Suppose some “charismatic” son of Aaron had tried to “reform” God’s law? In fact, such did happen. Read Leviticus 10 to see how God dealt with such. So, when, in the 4th Century A. D., a bishop in Rome and a Roman emperor moved to consolidate power in one central place, condemning those they called “Donatists” who wished to keep the simple New Testament pattern of local congregations, held together by “an amazingly strong rope of sand,” as some have noted, a major division took place in professing Christianity. From that point, we find the simple New Testament pattern under fire and often underground. The organized, powerful, “establishment” form of Christian faith, often quite sincerely, felt that allowing such schism would destroy the unity of Christendom.
And the “Protestant Reformation” was an attempt to move back to the standard of “sola Scriptura,” only Scripture, a commendable goal, Surely God allowed that breeze of fresh air to blow through the musty halls of religion to open a new world, along with the Renaissance in the intellectual and cultural world. And all were better off for it.

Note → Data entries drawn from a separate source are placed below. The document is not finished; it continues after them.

Definition class_read (q : class_ptr) : M (transport_state C) linkg_transport_peer_class :=
  p ← peer_read (fst q); of_option (pr_classes p !! snd q).

Definition _linkg_transport_tx_next_sequence (q : class_ptr) (type : Z) : M (transport_state C) Z :=
  c ← class_read q;
  class_update (fst q) (snd q) (fun c => fst (next_sequence c type)) ;;
  mret (snd (next_sequence c type)).

Definition _linkg_transport_tx_next_packet_id_locked : M (transport_state C) Z :=
  x ← context;
  let packet_id := if cx_next_packet_id x =? LINKG_TRANSPORT_PACKET_ID_INVALID then 1 else cx_next_packet_id x in
  let next := u32 (packet_id + 1) in
  update (fun x => ctx_set_local (cx_local_node_id x) (cx_local_role x)
    (if next =? LINKG_TRANSPORT_PACKET_ID_INVALID then 1 else next) (cx_initialized x) x) ;;
  mret packet_id.

(** The loop over the states. *)
Fixpoint assign_ids (states : list linkg_transport_tx_state) : M (transport_state C) (list linkg_transport_tx_state) :=
  match states with
  | [] => mret []
  | x :: states' =>
      x' ← (if xs_frame_count x =? LINKG_TRANSPORT_FRAGMENT_COUNT_MAX
            then id ← _linkg_transport_tx_next_packet_id_locked; mret (state_set_id id x)
            else mret x);
      rest ← assign_ids states';
      mret (x' :: rest)
  end.

(** Find the peer, take the class's order lock, do [inside] and release the
    transport lock. *)
Definition acquire_class {A} (ctx : linkg_transport_tx_context) (inside : M (transport_state C) A)
    : M (transport_state C) (Z + class_ptr * A) :=
  ret ← transport_lock env;
  if negb (ret =? 0) then mret (inl (- ret))
  else
    x ← context;
    if negb (cx_initialized x) then _ ← transport_unlock env; mret (inl (- ENODEV))
    else match linkg_transport_find_peer_locked x (xc_peer_node_id ctx) with
    | None => _ ← transport_unlock env; mret (inl (- ENOENT))
    | Some i =>
        if negb (fst (linkg_transport_peer_epoch_read_active (epochs_of x) (Some i)))
        then _ ← transport_unlock env; mret (inl (- EAGAIN))
        else
          let k := Z.to_nat (xc_traffic_class ctx) in
          ret ← order_lock env i k;
          if negb (ret =? 0) then _ ← transport_unlock env; mret (inl (- ret))
          else
            a ← inside;
            _ ← transport_unlock env;
            mret (inr ((i, k), a))
    end.

Definition _linkg_transport_tx_acquire_state (ctx : linkg_transport_tx_context) (states : list linkg_transport_tx_state)
    : M (transport_state C) (Z + class_ptr * list linkg_transport_tx_state) :=
  acquire_class ctx (assign_ids states).

Definition _linkg_transport_tx_acquire_forward_state (ctx : linkg_transport_tx_context)
    : M (transport_state C) (Z + class_ptr * unit) :=
  acquire_class ctx (mret tt).

(** ** Encoding *)

Definition _linkg_transport_tx_build_header (local_node_id : Z) (item : linkg_transport_tx_item) (flags sequence : Z)
    : linkg_transport_header :=
  Header 0 0 (u8 (xi_type item)) flags sequence local_node_id (xi_destination_node_id item) 0.

Definition clear_group (f : Z) : Z := Z.land f (u32 (Z.lnot LINKG_PACKET_FLAG_TX_GROUP_MASK)).

Definition is_user_data (type : Z) : bool := type =? LINKG_TRANSPORT_TYPE_USER_DATA.

Definition _linkg_transport_tx_encode_normal (item : linkg_transport_tx_item) (x : linkg_transport_tx_state) (q : class_ptr)
    : SM (Z * list tx_frame) :=
  i ← of_option (xi_packet item);
  sequence ← transport (_linkg_transport_tx_next_sequence q (xi_type item));
  pool (packet_update i (fun k => set_flags (clear_group (pk_flags k)) k)) ;;
  local ← transport (gets (fun t => cx_local_node_id (tr_context t)));
  ret ← pool (linkg_transport_wire_encode (Some i)
                (Some (_linkg_transport_tx_build_header local item LINKG_TRANSPORT_FLAG_NONE sequence)));
  if negb (ret =? 0) then mret (ret, [])
  else mret (0, [TxFrame i (xs_original_data_length x) (is_user_data (xi_type item))]).

(** Encode one fragment of packet [j]. *)
Definition encode_fragment (j : pkt_ptr) (item : linkg_transport_tx_item) (fragment : linkg_transport_fragment_header)
    (sequence : Z) : SM Z :=
  ret ← pool (linkg_transport_wire_fragment_encode (Some j) (Some fragment));
  if negb (ret =? 0) then mret ret
  else
    local ← transport (gets (fun t => cx_local_node_id (tr_context t)));
    pool (linkg_transport_wire_encode (Some j)
            (Some (_linkg_transport_tx_build_header local item LINKG_TRANSPORT_FLAG_FRAGMENT sequence))).

Definition _linkg_transport_tx_encode_fragmented (item : linkg_transport_tx_item) (x : linkg_transport_tx_state) (q : class_ptr)
    : SM (Z * list tx_frame) :=
  i ← of_option (xi_packet item);
  j ← of_option (xs_tail_packet x);
  let tail_length := u32 (xs_original_data_length x - LINKG_TRANSPORT_FRAGMENT_PAYLOAD_MAX_SIZE) in
  first_sequence ← transport (_linkg_transport_tx_next_sequence q (xi_type item));
  tail_sequence ← transport (_linkg_transport_tx_next_sequence q (xi_type item));
  pool (set_data_length i LINKG_TRANSPORT_FRAGMENT_PAYLOAD_MAX_SIZE) ;;
  pool (packet_update i (set_flags (Z.lor (clear_group (xs_original_flags x)) LINKG_PACKET_FLAG_TX_GROUP_FIRST))) ;;
  ret ← encode_fragment i item (FragmentHeader (xs_packet_id x) 0 (u16 (xs_original_data_length x))) first_sequence;
  if negb (ret =? 0) then mret (ret, [])
  else
    pool (packet_update j (set_flags (Z.lor (clear_group (xs_original_flags x)) LINKG_PACKET_FLAG_TX_GROUP_LAST))) ;;
    ret ← encode_fragment j item
            (FragmentHeader (xs_packet_id x) (u16 LINKG_TRANSPORT_FRAGMENT_PAYLOAD_MAX_SIZE) (u16 (xs_original_data_length x)))
            tail_sequence;
    if negb (ret =? 0) then mret (ret, [])
    else mret (0, [TxFrame i LINKG_TRANSPORT_FRAGMENT_PAYLOAD_MAX_SIZE (is_user_data (xi_type item));
                   TxFrame j tail_length (is_user_data (xi_type item))]).

Fixpoint encode_loop (items : list (linkg_transport_tx_item * linkg_transport_tx_state)) (q : class_ptr)
    : SM (Z * list tx_frame) :=
  match items with
  | [] => mret (0, [])
  | (item, x) :: items' =>
      r ← (if xs_frame_count x =? LINKG_TRANSPORT_FRAGMENT_COUNT_MAX
           then _linkg_transport_tx_encode_fragmented item x q
           else _linkg_transport_tx_encode_normal item x q);
      let '(ret, frames) := r in
      if negb (ret =? 0) then mret (ret, [])
      else
        rest ← encode_loop items' q;
        mret (fst rest, frames ++ snd rest)
  end.

Definition _linkg_transport_tx_encode_batch (items : list linkg_transport_tx_item) (states : list linkg_transport_tx_state)
    (q : class_ptr) : SM (Z * linkg_transport_tx_frame_batch) :=
  encode_loop (zip items states) q.

(** ** Submission *)

Definition _linkg_transport_tx_link_class (traffic_class : Z) : Z :=
  if traffic_class =? LINKG_TRANSPORT_CLASS_REALTIME then LINKG_LINK_TX_CLASS_REALTIME
  else if traffic_class =? LINKG_TRANSPORT_CLASS_VIDEO then LINKG_LINK_TX_CLASS_VIDEO
  else LINKG_LINK_TX_CLASS_DATA.

(** One result after one more target. *)
Definition merge_result (r target : Z) : Z :=
  if target =? 0 then 0 else if r =? - EINPROGRESS then target else r.

Definition final_result (r : Z) : Z := if r =? - EINPROGRESS then - EIO else r.

Definition frame_bytes (packets : list pkt_ptr) (p : linkg_packet_pool) : list (list Z) := payload p <$> packets.

(** Hand the batch to one target; the ghost trace records it. *)
Definition submit_target (t : linkg_transport_tx_target) (tx_class : Z) (packets : list pkt_ptr) : SM (list Z) :=
  n ← transport observe;
  p ← gets ts_pool;
  r ← pool (tl_submit n t tx_class packets (replicate (length packets) (- EINPROGRESS)));
  let target_results := if fst r <? 0 then replicate (length packets) (fst r) else snd r in
  modify (fun s => TxSystem (ts_transport s) (ts_pool s) (ts_trace s ++ [Submission t (frame_bytes packets p) target_results])) ;;
  mret target_results.

Fixpoint submit_targets (targets : list linkg_transport_tx_target) (tx_class : Z) (packets : list pkt_ptr) (results : list Z)
    : SM (list Z) :=
  match targets with
  | [] => mret results
  | t :: targets' =>
      target_results ← submit_target t tx_class packets;
      submit_targets targets' tx_class packets (zip_with merge_result results target_results)
  end.

Definition count_zero (results : list Z) : Z := sumZ (fun r => if r =? 0 then 1 else 0) results.

(** The accepted count and the results. *)
Definition _linkg_transport_tx_submit_wire_batch (ctx : linkg_transport_tx_context) (packets : list pkt_ptr) : SM (Z * list Z) :=
  targets ← of_option (xc_targets ctx);
  results ← submit_targets targets (_linkg_transport_tx_link_class (xc_traffic_class ctx)) packets
              (replicate (length packets) (- EINPROGRESS));
  let results := final_result <$> results in
  mret (count_zero results, results).

(** ** Verdicts and statistics *)

(** The first result of a packet's frames that is not zero. *)
Definition first_failure (results : list Z) : Z := default 0 (head (filter (fun r => r <> 0) results)).

Definition frames_of (x : linkg_transport_tx_state) (frame_results : list Z) : list Z :=
  take (Z.to_nat (xs_frame_count x)) (drop (Z.to_nat (xs_frame_offset x)) frame_results).

(** The results; a packet whose first frame was refused gets its layout back. *)
Fixpoint finalize_loop (items : list (linkg_transport_tx_item * linkg_transport_tx_state)) (frame_results : list Z)
    : PM (list Z) :=
  match items with
  | [] => mret []
  | (item, x) :: items' =>
      let result := first_failure (frames_of x frame_results) in
      when (negb (result =? 0) && negb (default 0 (frame_results !! Z.to_nat (xs_frame_offset x)) =? 0))
        (restore_packet item x) ;;
      rest ← finalize_loop items' frame_results;
      mret (result :: rest)
  end.

Definition _linkg_transport_tx_finalize_results (items : list linkg_transport_tx_item) (states : list linkg_transport_tx_state)
    (frame_results : list Z) : PM (Z * list Z) :=
  results ← finalize_loop (zip items states) frame_results;
  mret (count_zero results, results).

Definition stats_sent (accepted : bool) (bytes : Z) (t : linkg_transport_class_stats) : linkg_transport_class_stats :=
  ClassStats
    (if accepted then u64 (st_tx_bytes t + bytes) else st_tx_bytes t)
    (if accepted then u64 (st_tx_packets t + 1) else st_tx_packets t)
    (if accepted then st_tx_failed_bytes t else u64 (st_tx_failed_bytes t + bytes))
    (if accepted then st_tx_failed_packets t else u64 (st_tx_failed_packets t + 1))
    (st_rx_bytes t) (st_rx_packets t) (st_rx_lost_packets t) (st_rx_duplicate_packets t) (st_rx_out_of_order_packets t)
    (st_last_tx_ms t) (st_last_rx_ms t) (st_last_user_tx_ms t) (st_last_user_rx_ms t).

Definition stats_times (accepted user : bool) (now_ms : Z) (t : linkg_transport_class_stats) : linkg_transport_class_stats :=
  ClassStats (st_tx_bytes t) (st_tx_packets t) (st_tx_failed_bytes t) (st_tx_failed_packets t)
    (st_rx_bytes t) (st_rx_packets t) (st_rx_lost_packets t) (st_rx_duplicate_packets t) (st_rx_out_of_order_packets t)
    (if accepted then now_ms else st_last_tx_ms t) (st_last_rx_ms t)
    (if user then now_ms else st_last_user_tx_ms t) (st_last_user_rx_ms t).

Definition set_class_stats (t : linkg_transport_class_stats) (c : linkg_transport_peer_class) : linkg_transport_peer_class :=
  PeerClass (pc_tx_order_lock c) (pc_rx_user_window c) (pc_rx_control_window c) t (pc_tx_user_sequence c) (pc_tx_control_sequence c).

(** Shared by the two recorders: the payload lengths, whether each frame is user
    data, and the results. *)
Definition record_frames (q : class_ptr) (rows : list (Z * bool)) (results : list Z) : M (transport_state C) unit :=
  let accepted := existsb (Z.eqb 0) results in
  let user_activity := existsb snd rows in
  class_update (fst q) (snd q) (fun c => set_class_stats
    (foldl (fun t '((bytes, _), r) => stats_sent (r =? 0) bytes t) (pc_stats c) (zip rows results)) c) ;;
  when (accepted || user_activity)
    (n ← observe;
     class_update (fst q) (snd q) (fun c => set_class_stats (stats_times accepted user_activity (elapsed_ms n) (pc_stats c)) c)).

Definition _linkg_transport_tx_record_stats (q : class_ptr) (batch : linkg_transport_tx_frame_batch) (frame_results : list Z)
    : M (transport_state C) unit :=
  record_frames q ((fun f => (xf_payload_length f, xf_user_data f)) <$> batch) frame_results.

Definition _linkg_transport_tx_record_forward_stats (q : class_ptr) (items : list linkg_transport_forward_item) (types : list Z)
    (results : list Z) : M (transport_state C) unit :=
  record_frames q (zip_with (fun it type => (fi_payload_length it, is_user_data type)) items types) results.

(** ** Sending *)

Definition rollback (q : class_ptr) (start : linkg_transport_tx_sequence_state) : M (transport_state C) unit :=
  class_update (fst q) (snd q) (set_sequences start).

Definition unlock_class (q : class_ptr) : M (transport_state C) unit := order_unlock (fst q) (snd q).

But, as has often been noted, Luther’s famed “Here I stand” was a stand “squarely on the fence.” For Protestant doctrine, claiming “only Scripture,” actually attempted to keep the framework of a state religion, and persecuted those who sought to keep the simple New Testament pattern in local self-governing congregations. A common “nickname” given such people at that time was “Anabaptist,” a title they largely rejected. One of the more familiar names in that group was Menno Simons, who often in his collected writing says: “I am NOT an Anabaptist! WE are not! We do not ‘rebaptize.’ only properly baptize those who have received a false act.”
In short, the famed Protestant Reformation came only half-way back to the sources, retaining infant
“baptism” and a state religion. God allowed it, in part to open the way to the “new world” as explorers newly freed from the medieval yoke broke forth into new horizons. And in the new atmosphere allowing for more individual liberty, true New Testament churches came out of hiding to boldly proclaim the one unchanging gospel, “how that Christ died, and that He was buried, and that He was raised.” Such churches are always in need of renewal and revival, but God gave only one Reformation, and that in the First Century A.D.